Dataset entries
------------------------

(** X9: for draws in [0, 1), [shuffle] reads one draw per position but the
    first, every index it computes is on the array, and the result is a
    permutation of the input, of the same length. *)
Theorem shuffle_Permutation {A} (arr : list A) (b : Browser) :
  (∀ k, (0 <= draws b k)%Q ∧ (draws b k < 1)%Q) ->
  ∃ result,
    shuffle arr b = (Ok result, skip (length arr - 1) b)
    ∧ Permutation result arr
    ∧ length result = length arr
    ∧ Forall (fun j => j < length arr) (choices (draws b) (drawn b) (length arr - 1)).
Proof.
  intros Hd. unfold shuffle. rewrite shuffleFrom_eq. eexists.
  split; [reflexivity|]. split; [apply shuffleIdx_Permutation|].
  split; [apply shuffleIdx_length|].
  assert (G : ∀ i start, Forall (fun j => j <= i) (choices (draws b) start i)).
  { induction i as [|i IH]; intros start; cbn [choices]; constructor.
    - destruct (Hd start) as [H0 H1].
      pose proof (randomInt_value 0 (Z.of_nat (S i)) _ ltac:(lia) H0 H1). lia.
    - eapply Forall_impl; [apply IH|]. cbn. intros; lia. }
  destruct arr as [|a arr]; [constructor|].
  eapply Forall_impl; [apply G|]. cbn. intros; lia.
Qed.

Lemma clamp_within (lo hi : Q) (g : Num.t) :
  (lo <= hi)%Q -> g ≠ Num.NaN ->
  Num.within lo hi (Num.max (Num.Fin lo) (Num.min (Num.Fin hi) g)).
Proof.
  intros Hle Hg. destruct g as [x| | |]; [| | |congruence]; cbn.
  - destruct (JS.Qltb x hi) eqn:E1; cbn.
    + destruct (JS.Qltb lo x) eqn:E2; cbn.
      * apply Qltb_lt in E1, E2. split; lra.
      * split; lra.
    + destruct (JS.Qltb lo hi) eqn:E2; cbn; split; lra.
  - destruct (JS.Qltb lo hi) eqn:E2; cbn; split; lra.
  - split; lra.
Qed.

(** X10: [humanTypingDelay] reads two draws and returns a delay between 50
    and 200 ms, whenever the Box-Muller factor is a number (finite or
    infinite). *)
Theorem humanTypingDelay_within (b : Browser) :
  boxMuller (draws b (drawn b)) (draws b (S (drawn b))) ≠ Num.NaN ->
  ∃ d, humanTypingDelay b = (Ok d, skip 2 b) ∧ Num.within 50 200 d.
Proof.
  intros Hg. unfold humanTypingDelay, gaussianRandom, bind, Math_random, ret.
  cbn [fst snd draws drawn page calls]. eexists. split; [reflexivity|].
  apply clamp_within; [lra|].
  destruct (boxMuller (draws b (drawn b)) (draws b (S (drawn b)))) as [x| | |];
    try congruence; cbn; try discriminate.
Qed.

End Ranges.

Lemma randomInt_range_witness :
  ∃ k, Humanizer.randomInt 3 8 (Sample.browserOn Sample.home Sample.typeDraws)
       = (Ok k, Driver.skip 1 (Sample.browserOn Sample.home Sample.typeDraws))
       ∧ (3 <= k <= 8)%Z.
Proof.
  apply (randomInt_range 3 8 (Sample.browserOn Sample.home Sample.typeDraws));
    [lia | vm_compute; discriminate | vm_compute; reflexivity].
Defined.

Lemma pickRandom_member_witness :
  ∃ x, Humanizer.pickRandom Actions.SEARCH_TERMS
         (Sample.browserOn Sample.home Sample.typeDraws)
       = (Ok (Some x), Driver.skip 1 (Sample.browserOn Sample.home Sample.typeDraws))
       ∧ x ∈ Actions.SEARCH_TERMS.
Proof.
  apply (pickRandom_member Actions.SEARCH_TERMS
           (Sample.browserOn Sample.home Sample.typeDraws));
    [discriminate | vm_compute; discriminate | vm_compute; reflexivity].
Defined.

Lemma shuffle_Permutation_witness :
  ∃ result,
    Humanizer.shuffle ["/a"; "/b"; "/c"] (Sample.browserOn Sample.home Sample.typeDraws)
    = (Ok result, Driver.skip 2 (Sample.browserOn Sample.home Sample.typeDraws))
    ∧ Permutation result ["/a"; "/b"; "/c"].
Proof.
  destruct (shuffle_Permutation ["/a"; "/b"; "/c"]
              (Sample.browserOn Sample.home Sample.typeDraws))
    as (result & E & P & _).
  - intros k. split; [vm_compute; discriminate | vm_compute; reflexivity].
  - exists result. split; [exact E | exact P].
Defined.

Lemma humanTypingDelay_within_witness :
  ∃ d, Humanizer.humanTypingDelay (Sample.browserOn Sample.home Sample.typeDraws)
       = (Ok d, Driver.skip 2 (Sample.browserOn Sample.home Sample.typeDraws))
       ∧ Num.within 50 200 d.
Proof.
  apply (humanTypingDelay_within (Sample.browserOn Sample.home Sample.typeDraws)).
  cbn. discriminate.
Defined.

Lemma readingDuration_within_witness :
  ∃ d, fst (Actions.readingDuration (Sample.browserOn Sample.home Sample.typeDraws))
       = Ok d
       ∧ Num.within 3000 12000 d.
Proof.
  apply (readingDuration_within (Sample.browserOn Sample.home Sample.typeDraws)).
  cbn. discriminate.
Defined.

(** ** The driver calls a handler can issue *)

Section Footprint.
Import Driver Humanizer Actions.
Context `{Platform}.
Local Open Scope js_scope.

Lemma only_ret {A} ms (a : A) : only ms (ret a).
Proof. intros b. exists []. cbn. now rewrite app_nil_r. Qed.

Lemma only_throw {A} ms e : only ms (throw e : M Browser A).
Proof. intros b. exists []. cbn. now rewrite app_nil_r. Qed.

Lemma only_gets {A} ms (f : Browser -> A) : only ms (gets f).
Proof. intros b. exists []. cbn. now rewrite app_nil_r. Qed.

Lemma only_Math_random ms : only ms Math_random.
Proof. intros b. exists []. cbn. now rewrite app_nil_r. Qed.

Lemma only_call {A} ms (c : Call A) : method c ∈ ms -> only ms (call c).
Proof.
  intros Hc b. exists [anyCall c]. unfold call.
  destruct (perform A c (page b)) as [r p]. cbn. split; [reflexivity|].
  constructor; [exact Hc|constructor].
Qed.

Lemma only_bind {A B} ms (m : M Browser A) (k : A -> M Browser B) :
  only ms m -> (∀ a, only ms (k a)) -> only ms (bind m k).
Proof.
  intros Hm Hk b. destruct (Hm b) as (l1 & E1 & F1). unfold bind.
  destruct (m b) as [[a|e] b1]; cbn in *.
  - destruct (Hk a b1) as (l2 & E2 & F2). exists (l1 ++ l2).
    rewrite E2, E1, app_assoc. split; [reflexivity|]. now apply Forall_app.
  - now exists l1.
Qed.

Lemma only_try_catch {A} ms (m : M Browser A) (h : string -> M Browser A) :
  only ms m -> (∀ e, only ms (h e)) -> only ms (try_catch m h).
Proof.
  intros Hm Hh b. destruct (Hm b) as (l1 & E1 & F1). unfold try_catch.
  destruct (m b) as [[a|e] b1]; cbn in *.
  - now exists l1.
  - destruct (Hh e b1) as (l2 & E2 & F2). exists (l1 ++ l2).
    rewrite E2, E1, app_assoc. split; [reflexivity|]. now apply Forall_app.
Qed.

Lemma only_if {A} ms (c : bool) (m1 m2 : M Browser A) :
  only ms m1 -> only ms m2 -> only ms (if c then m1 else m2).
Proof. now destruct c. Qed.

Lemma only_mono {A} ms ms' (m : M Browser A) :
  ms ⊆ ms' -> only ms m -> only ms' m.
Proof.
  intros Hs Hm b. destruct (Hm b) as (l & E & F). exists l. split; [exact E|].
  eapply Forall_impl; [exact F|]. intros c Hc. now apply Hs.
Qed.

Ltac in_list :=
  cbn; repeat first [apply list_elem_of_here | apply list_elem_of_further].

Ltac sub_list :=
  let x := fresh "x" in
  let Hx := fresh "Hx" in
  intros x Hx; unfold probes in *;
  repeat (apply elem_of_cons in Hx as [->|Hx]; [in_list|]);
  inversion Hx.

Ltac only_prim :=
  match goal with
  | |- only _ (ret _) => apply only_ret
  | |- only _ (throw _) => apply only_throw
  | |- only _ (gets _) => apply only_gets
  | |- only _ url => apply only_gets
  | |- only _ (sleep _) => apply only_ret
  | |- only _ Math_random => apply only_Math_random
  | |- only _ (call _) => apply only_call; unfold probes; in_list
  | |- only _ (bind _ _) => apply only_bind; [|intros ?]
  | |- only _ (try_catch _ _) => apply only_try_catch; [|intros ?]
  | |- only _ (if _ then _ else _) => apply only_if
  end.

Lemma only_randomInt ms min max : only ms (randomInt min max).
Proof. unfold randomInt. repeat only_prim. Qed.

Lemma only_humanDelay ms a c : only ms (humanDelay a c).
Proof. unfold humanDelay, gaussianRandom. repeat only_prim. Qed.

Lemma only_humanTypingDelay ms : only ms humanTypingDelay.
Proof. unfold humanTypingDelay, gaussianRandom. repeat only_prim. Qed.

Lemma only_microPause ms : only ms microPause.
Proof. unfold microPause, sleep. apply only_bind; [apply only_randomInt|intros; apply only_ret]. Qed.

Lemma only_pickRandom {A} ms (arr : list A) : only ms (pickRandom arr).
Proof.
  unfold pickRandom. apply only_if; [apply only_ret|].
  apply only_bind; [apply only_randomInt|intros; apply only_ret].
Qed.

Lemma only_newURL ms s : only ms (newURL s).
Proof. unfold newURL. destruct (new_URL s); only_prim. Qed.

Lemma only_shuffleFrom {A} ms i (l : list A) : only ms (shuffleFrom i l).
Proof.
  revert l. induction i as [|i IH]; intros l; cbn; [apply only_ret|].
  apply only_bind; [apply only_randomInt|intros; apply IH].
Qed.

Ltac only_auto :=
  repeat match goal with
         | |- only _ (randomInt _ _) => apply only_randomInt
         | |- only _ (humanDelay _ _) => apply only_humanDelay
         | |- only _ humanTypingDelay => apply only_humanTypingDelay
         | |- only _ microPause => apply only_microPause
         | |- only _ (pickRandom _) => apply only_pickRandom
         | |- only _ (newURL _) => apply only_newURL
         | |- only _ (shuffleFrom _ _) => apply only_shuffleFrom
         | |- only _ (match ?x with _ => _ end) => destruct x
         | |- _ => only_prim
         end.

Lemma only_scrollSteps n total : only ["mouse.wheel"] (scrollSteps n total).
Proof.
  revert total. induction n as [|n IH]; intros total; cbn [scrollSteps];
    [apply only_ret|].
  unfold url. only_auto. apply IH.
Qed.

Lemma only_findInput sels : only ["locator.isVisible"] (findInput sels).
Proof.
  induction sels as [|sel sels IH]; cbn [findInput]; [apply only_ret|].
  only_auto. exact IH.
Qed.

Lemma only_typeChars i chars :
  only ["keyboard.type"; "keyboard.press"] (typeChars i chars).
Proof.
  revert i. induction chars as [|c chars IH]; intros i; cbn [typeChars];
    [apply only_ret|].
  unfold typeChar. only_auto. apply IH.
Qed.

Lemma only_hoverRounds n acc :
  only ("locator.hover" :: probes) (hoverRounds n acc).
Proof.
  revert acc. induction n as [|n IH]; intros acc; cbn [hoverRounds];
    [apply only_ret|].
  unfold hoverAttempt. only_auto; apply IH.
Qed.

Lemma only_examineAll sel idx : only probes (examineAll sel idx).
Proof.
  induction idx as [|i idx IH]; cbn [examineAll]; [apply only_ret|].
  unfold examine. only_auto. exact IH.
Qed.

------------------------

WORK TASK: Beginning at the top of the records above, transcribe each line exactly up to and including the line that holds "Permutation result arr".

EXERCISE OUTPUT:
(** X9: for draws in [0, 1), [shuffle] reads one draw per position but the
    first, every index it computes is on the array, and the result is a
    permutation of the input, of the same length. *)
Theorem shuffle_Permutation {A} (arr : list A) (b : Browser) :
  (∀ k, (0 <= draws b k)%Q ∧ (draws b k < 1)%Q) ->
  ∃ result,
    shuffle arr b = (Ok result, skip (length arr - 1) b)
    ∧ Permutation result arr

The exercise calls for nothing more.